Wabah saat ini jauh lebih besar dari insiden sebelumnya. Selama kejadian flu burung tahun 2015, sekitar 50 juta unggas dibunuh, menyebabkan lonjakan sementara dari sekitar $2 menjadi $3 per lusin. Namun, harga kembali normal pada musim semi 2016. Situasi saat ini jauh lebih buruk—data terbaru menunjukkan bahwa lebih dari 30 juta ayam petelur telah dieliminasi sejak akhir 2024 saja, menciptakan kekurangan yang terus-menerus di beberapa negara bagian.
Lonjakan Harga Melampaui Preseden Sejarah
Perbedaan antara pasar saat ini dan gangguan sebelumnya terletak pada waktu dan skala. Wabah sebelumnya menyebabkan lonjakan sementara yang terselesaikan dalam beberapa bulan. Kondisi saat ini menunjukkan pola yang berbeda. Kombinasi dari sirkulasi flu burung yang terus-menerus, siklus penebangan berulang, dan tekanan inflasi yang lebih luas berarti telur yang mahal telah menjadi masalah struktural daripada kejutan sementara.
Pengecer merespons kelangkaan dengan membatasi pembelian per individu. Beberapa jaringan toko kini membatasi pelanggan pada jumlah tertentu per transaksi, mencerminkan kendala pasokan yang nyata daripada strategi penetapan harga. Ransum ini mencerminkan tingkat keparahan gangguan pertanian yang mendasarinya.
Kapan Harga Telur Akan Stabil?
Pemimpin politik telah mengakui masalah ini. Dalam diskusi kebijakan terbaru, Wakil Presiden JD Vance secara langsung menanggapi kekhawatiran konsumen, menyarankan bahwa meskipun harga akhirnya akan turun, jadwalnya masih belum pasti. Fokus pemerintahan pada produksi energi bertujuan untuk mengurangi tekanan biaya yang lebih luas, meskipun energi bukan faktor utama yang mendorong mahalnya telur.

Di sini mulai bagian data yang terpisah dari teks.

(* ===== verification/Timeouts.v ===== *)
(** * The timeouts of lwIP: [core/timeouts.c]

    A list of timeouts, each with the time that passes between the one before it
    and itself; the first counts from [timeouts_last_time].  The elements are only
    reached through the list, so it is a list here; of their pool the number of
    free elements matters.  The time is a millisecond counter of 32 bits that is
    read with every operation; handlers are numbers, and calling one is a
    parameter. *)

From Stdlib Require Import ZArith Lia.
From stdpp Require Import base list numbers.
From S2P Require Import Prelude.
From stdpp Require Import sets list.
Import OptionNotations.

Local Open Scope Z_scope.

(** ** State *)

Record sys_timeo := Timeo {
  time : Z;
  h : Z;                        (* 0 is the null pointer *)
  arg : Z
}.

Definition MEMP_NUM_SYS_TIMEOUT : nat := 10.

Record timers := Timers {
  next_timeout : list sys_timeo;
  timeouts_last_time : Z;
  tcpip_tcp_timer_active : bool;
  pool_free : nat
}.

Definition set_list (l : list sys_timeo) (s : timers) : timers :=
  Timers l (timeouts_last_time s) (tcpip_tcp_timer_active s) (pool_free s).
Definition set_last (v : Z) (s : timers) : timers :=
  Timers (next_timeout s) (u32 v) (tcpip_tcp_timer_active s) (pool_free s).
Definition set_tcp_active (v : bool) (s : timers) : timers :=
  Timers (next_timeout s) (timeouts_last_time s) v (pool_free s).
Definition set_free (n : nat) (s : timers) : timers :=
  Timers (next_timeout s) (timeouts_last_time s) (tcpip_tcp_timer_active s) n.
Definition set_time (v : Z) (t : sys_timeo) : sys_timeo := Timeo (u32 v) (h t) (arg t).

(** ** Setting a timeout *)

(** The loop from the first timeout on; [timeout] is the new one, [first] the time
    of the first. *)
Fixpoint insert_after (msecs first : Z) (timeout : sys_timeo) (l : list sys_timeo) : list sys_timeo :=
  match l with
  | [] => []
  | t :: l =>
      let timeout := set_time (time timeout - time t) timeout in
      match l with
      | [] =>
          if msecs <? time timeout then [t; set_time (msecs + first) timeout]
          else [t; timeout]
      | n :: l' =>
          if time timeout <? time n then t :: timeout :: set_time (time n - time timeout) n :: l'
          else t :: insert_after msecs first timeout l
      end
  end.

Definition sys_timeout (msecs handler a now : Z) (s : timers) : option timers :=
  match pool_free s with
  | O => None
  | S n =>
      let s := set_free n s in
      let '(diff, s) :=
        match next_timeout s with
        | [] => (0, set_last now s)
        | _ => (u32 (now - timeouts_last_time s), s)
        end in
      let timeout := Timeo (u32 (msecs + diff)) handler a in
      match next_timeout s with
      | [] => Some (set_list [timeout] s)
      | first :: rest =>
          if msecs <? time first then
            Some (set_list (timeout :: set_time (time first - msecs) first :: rest) s)
          else Some (set_list (insert_after msecs (time first) timeout (next_timeout s)) s)
      end
  end.

(** ** Removing a timeout *)

Fixpoint remove_first (handler a : Z) (l : list sys_timeo) : option (list sys_timeo) :=
  match l with
  | [] => None
  | t :: l =>
      if (h t =? handler) && (arg t =? a) then
        Some (match l with
              | [] => []
              | n :: l' => set_time (time n + time t) n :: l'
              end)
      else let? l := remove_first handler a l in Some (t :: l)
  end.

Definition sys_untimeout (handler a : Z) (s : timers) : timers :=
  match remove_first handler a (next_timeout s) with
  | Some l => set_free (S (pool_free s)) (set_list l s)
  | None => s
  end.

(** ** Calling the handlers *)

Section handlers.
(** What a handler with its argument does to the timeouts. *)
Context (call : Z -> Z -> timers -> option timers).

(** The [do ... while] loop; it ends when the first timeout is not due.  It gives
    the handlers called, with their arguments, as well.  [PBUF_CHECK_FREE_OOSEQ]
    does not concern the timeouts ([PbufAlloc.pbuf_free_ooseq] is its body). *)
Fixpoint check_loop (fuel : nat) (diff : Z) (s : timers) : option (list (Z * Z) * timers) :=
  match next_timeout s with
  | [] => Some ([], s)
  | tmptimeout :: rest =>
      if time tmptimeout <=? diff then
        match fuel with
        | O => None
        | S fuel =>
            let s := set_last (timeouts_last_time s + time tmptimeout) s in
            let diff := u32 (diff - time tmptimeout) in
            let s := set_free (S (pool_free s)) (set_list rest s) in
            if h tmptimeout =? 0 then check_loop fuel diff s
            else
              let? s := call (h tmptimeout) (arg tmptimeout) s in
              let? (called, s) := check_loop fuel diff s in
              Some ((h tmptimeout, arg tmptimeout) :: called, s)
        end
      else Some ([], s)
  end.

Definition sys_check_timeouts (fuel : nat) (now : Z) (s : timers) : option (list (Z * Z) * timers) :=
  match next_timeout s with
  | [] => Some ([], s)
  | _ => check_loop fuel (u32 (now - timeouts_last_time s)) s
  end.

Definition sys_restart_timeouts (now : Z) (s : timers) : timers := set_last now s.

Definition sys_timeouts_sleeptime (now : Z) (s : timers) : Z :=
  match next_timeout s with
  | [] => 0xffffffff
  | t :: _ =>
      let diff := u32 (now - timeouts_last_time s) in
      if time t <? diff then 0 else u32 (time t - diff)
  end.

(** One round of waiting for a message: the time when the sleep time is computed,
    the message that arrives before it is over, if any, and the time when the
    timeouts are checked. *)
Record wait := Wait { w_sleep : Z; w_msg : option Z; w_check : Z }.

(** The rounds until a message is there, with the handlers called before it; [None]
    also when the rounds are used up. *)
Fixpoint sys_timeouts_mbox_fetch (fuel : nat) (rounds : list wait) (s : timers) : option (Z * list (Z * Z) * timers) :=
  match rounds with
  | [] => None
  | r :: rounds =>
      match next_timeout s with
      | [] => let? m := w_msg r in Some (m, [], s)
      | _ =>
          let sleeptime := sys_timeouts_sleeptime (w_sleep r) s in
          match (if sleeptime =? 0 then None else w_msg r) with
          | Some m => Some (m, [], s)
          | None =>
              let? (called, s) := sys_check_timeouts fuel (w_check r) s in
              let? (m, called', s) := sys_timeouts_mbox_fetch fuel rounds s in
              Some (m, called ++ called', s)
          end
      end
  end.
End handlers.

(** ** The timers of the stack *)

Definition TCP_TMR_INTERVAL : Z := 250.

(** In this configuration: [ip_reass_tmr] and [etharp_tmr]; [tcp_tmr] at index 0
    is started on demand. *)
Definition lwip_cyclic_timers : list (Z * Z) := [(TCP_TMR_INTERVAL, 1); (1000, 2); (1000, 3)].

(** The handlers of this file, and one for each cyclic timer. *)
Definition H_TCPIP_TCP_TIMER : Z := 100.
Definition H_CYCLIC_TIMER : Z := 101.

Section stack.
(** What the called functions do, and whether there are connections after that. *)
Context (tmr : Z -> timers -> option timers) (has_pcbs : bool).

Definition tcpip_tcp_timer (now : Z) (s : timers) : option timers :=
  let? s := tmr 1 s in
  if has_pcbs then sys_timeout TCP_TMR_INTERVAL H_TCPIP_TCP_TIMER 0 now s
  else Some (set_tcp_active false s).

Definition tcp_timer_needed (now : Z) (s : timers) : option timers :=
  if negb (tcpip_tcp_timer_active s) && has_pcbs then
    sys_timeout TCP_TMR_INTERVAL H_TCPIP_TCP_TIMER 0 now (set_tcp_active true s)
  else Some s.

(** The argument is the index of the timer. *)
Definition cyclic_timer (a now : Z) (s : timers) : option timers :=
  let? (interval_ms, handler) := lwip_cyclic_timers !! Z.to_nat a in
  let? s := tmr handler s in
  sys_timeout interval_ms H_CYCLIC_TIMER a now s.
End stack.

(** [nows] are the times read by the calls, [now] the one read at the end. *)
Fixpoint start_timers (i : Z) (l : list (Z * Z)) (nows : list Z) (s : timers) : option timers :=
  match l, nows with
  | (interval_ms, _) :: l, now :: nows =>
      let? s := sys_timeout interval_ms H_CYCLIC_TIMER i now s in start_timers (i + 1) l nows s
  | [], [] => Some s
  | _, _ => None
  end.

Definition sys_timeouts_init (nows : list Z) (now : Z) (s : timers) : option timers :=
  let? s := start_timers 1 (tail lwip_cyclic_timers) nows s in
  Some (set_last now s).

Departemen Pertanian AS mempertahankan proyeksi yang menunjukkan tekanan berlanjut hingga 2025 dan ke tahun 2026. Tanpa perlambatan dramatis dalam transmisi virus atau percepatan pembangunan kawanan, konsumen harus mengantisipasi periode yang berkepanjangan dengan harga tinggi di toko bahan makanan. Timeline pemulihan tetap bersifat spekulatif, bergantung pada variabel termasuk efektivitas pengendalian penyakit, pemulihan kapasitas pembiakan, dan faktor normalisasi pasar yang masih di luar model prediksi saat ini.